Bild: Haufe Online Redaktion

Die hohen Gehälter der deutschen Top-Manager sind immer wieder in der Kritik – doch im europäischen Vergleich ist der Verdienst der Vorstandsvorsitzenden der Dax 30 eher gering. Mit durchschnittlich 4,5 Millionen Euro Jahresgehalt liegen sie einiges unter dem europäischen Niveau.

Schweizer CEOs waren im vergangenen Jahr die bestbezahlten Manager in Europa. Die Vorstandsvorsitzenden der größten deutschen Unternehmen haben dagegen 2015 im Schnitt 21 Prozent weniger verdient als ihre europäischen Kollegen. Das geht aus der Studie "CEO pay landscape in the Eurotop 100" von Willis Towers Watson hervor, die jährlich die Gesamtdirektvergütungen von Chief Executive Officers (CEOs) des letzten Geschäftsjahres in den nach Marktkapitalisierung führenden Unternehmen untersucht.

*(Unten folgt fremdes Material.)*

Lemma status_after_is_Some (t : string) (p old : gmap string json) :
  is_Some (old !! "status"%string) -> is_Some (status_after t p old).
Proof.
  intros Hold. unfold status_after. cbv zeta.
  assert (Hm : is_Some (match p !! "status"%string with
                        | Some v => Some v
                        | None => old !! "status"%string
                        end)).
  { destruct (p !! "status"%string); [eauto|assumption]. }
  destruct (Py.contains "status" t); [assumption|].
  destruct (Py.contains "heartbeat" t); [|assumption].
  destruct (in_names _ in_progress); [assumption|eauto].
Qed.

Lemma entry_after_keeps_fields (t : string) (p old : gmap string json)
  (now f : string) :
  is_Some (old !! f) -> is_Some (entry_after t p old now !! f).
Proof.
  intros Hold. rewrite entry_after_lookup.
  destruct (String.eqb f "last_seen"); [eauto|].
  destruct (String.eqb_spec f "status") as [->|_].
  { apply status_after_is_Some. assumption. }
  destruct (p !! f); [eauto|assumption].
Qed.

Lemma sbind_silent {A B} (m : step A) (k : A -> step B)
  (d d1 : OrderedDict) (a : A) :
  m d = (d1, [], inr a) -> sbind m k d = k a d1.
Proof.
  intros H. unfold sbind. rewrite H.
  destruct (k a d1) as [[? ?] ?]. reflexivity.
Qed.


Section Streams.

Variable loads : list Z -> exn + json.
Variable print_fleet_status : OrderedDict -> list string * option exn.

(** What a message does to the table, whatever the table is: nothing, or
    the merge of its payload into the entry of its device. *)
Lemma on_message_cases (msg : MQTTMessage) :
  (forall devices now,
     devices_after (on_message loads print_fleet_status devices msg now) = devices)
  \/ exists p k,
       loads (payload msg) = inr (JDict p)
       /\ hash_key (device_id_of p) = Some k
       /\ forall devices now,
            devices_after (on_message loads print_fleet_status devices msg now) =
            devices_with devices (device_id_of p) k
              (entry_after (topic msg) p (od_get k devices) now).
Proof.
  assert (Hrej : forall e,
    (forall devices now,
       on_message_body loads print_fleet_status msg now devices =
       (devices, [], inl e)) ->
    forall devices now,
      devices_after (on_message loads print_fleet_status devices msg now) = devices).
  { intros e Hb devices now. rewrite on_message_state, Hb. reflexivity. }
  destruct (loads (payload msg)) as [e|v] eqn:Hl.
  { left. apply (Hrej e). intros devices now.
    apply unparseable_body. exact Hl. }
  destruct v as [| | | | | |p];
    try (left; eapply Hrej; intros devices now;
         unfold on_message_body, sbind, lift; rewrite Hl; reflexivity).
  destruct (hash_key (device_id_of p)) as [k|] eqn:Hk.
  - right. exists p, k. split; [reflexivity|]. split; [assumption|].
    intros devices now. apply on_message_accepts; assumption.
  - left. eapply Hrej. intros devices now.
    unfold on_message_body, sbind, lift. rewrite Hl.
    cbn [get_method]. unfold hashed. fold (device_id_of p). rewrite Hk.
    reflexivity.
Qed.

Lemma loop_forever_invariant (P : OrderedDict -> Prop)
  (inbox : list (MQTTMessage * string)) :
  (forall d msg now,
     In (msg, now) inbox ->
     P d -> P (devices_after (on_message loads print_fleet_status d msg now))) ->
  forall d,
    P d -> P (devices_after (loop_forever loads print_fleet_status d inbox)).
Proof.
  induction inbox as [|[msg now] inbox IH]; intros Hstep d Hd.
  - exact Hd.
  - cbn [loop_forever].
    destruct (escaped (on_message loads print_fleet_status d msg now)).
    + apply Hstep; [left; reflexivity|exact Hd].
    + cbn [devices_after]. apply IH.
      * intros d' msg' now' Hin. apply Hstep. right. exact Hin.
      * apply Hstep; [left; reflexivity|exact Hd].
Qed.

(** X12. Handling the same message a second time changes nothing but
    [last_seen]: the table is the one a single delivery at the later time
    leaves. *)
Theorem redelivery_is_absorbed (devices : OrderedDict) (msg : MQTTMessage)
  (now now' : string) :
  devices_after
    (on_message loads print_fleet_status
       (devices_after (on_message loads print_fleet_status devices msg now))
       msg now') =
  devices_after (on_message loads print_fleet_status devices msg now').
Proof.
  destruct (on_message_cases msg) as [Hd|(p & k & Hl & Hk & Hd)].
  - rewrite !Hd. reflexivity.
  - rewrite !Hd.
    rewrite od_get_devices_with, entry_after_absorbs.
    apply devices_with_twice.
Qed.


(** X13. The monitor never removes anything: after any stream of messages
    the rows that were in the table are still its first rows, in the same
    order, and every field an entry had is still there. *)
Theorem nothing_is_ever_removed (devices : OrderedDict)
  (inbox : list (MQTTMessage * string)) :
  let after :=
    devices_after (loop_forever loads print_fleet_status devices inbox) in
  (exists new, od_keys after = od_keys devices ++ new)
  /\ forall k f, is_Some (field devices k f) -> is_Some (field after k f).
Proof.
  cbv zeta.
  apply (loop_forever_invariant
           (fun d => (exists new, od_keys d = od_keys devices ++ new)
                     /\ forall k f, is_Some (field devices k f) ->
                                    is_Some (field d k f))).
  - intros d msg now _ [[new Hkeys] Hfields].
    destruct (on_message_cases msg) as [Hd|(p & k & _ & _ & Hd)];
      rewrite Hd; [split; eauto|].
    split.
    + unfold devices_with. cbn [od_keys].
      destruct (bool_decide _); [eauto|].
      exists (new ++ [device_id_of p]). rewrite Hkeys, app_assoc. reflexivity.
    + intros k' f Hf. specialize (Hfields k' f Hf).
      destruct (decide (k' = k)) as [->|Hne].
      * rewrite field_devices_with. apply entry_after_keeps_fields.
        rewrite <- field_od_get. assumption.
      * rewrite field_devices_with_other by assumption. assumption.
  - split; [exists []; rewrite app_nil_r; reflexivity|auto].
Qed.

Euro-Vergleich: Deutsche CEOs mit 4,5-Millionen-Gehalt auf Platz 4

Deutsche Top-Manager liegen im europäischen Vergleich mit 4,5 Millionen Euro Jahresgehalt auf Platz 4. Weit besser werden Top-Manager in der Schweiz bezahlt. Mit 8,8 Millionen Euro liegen sie 52 Prozent über dem Median der untersuchten europäischen Unternehmen. Danach folgt Spanien mit 7,2 Millionen Euro und Großbritannien mit 6,8 Millionen Euro.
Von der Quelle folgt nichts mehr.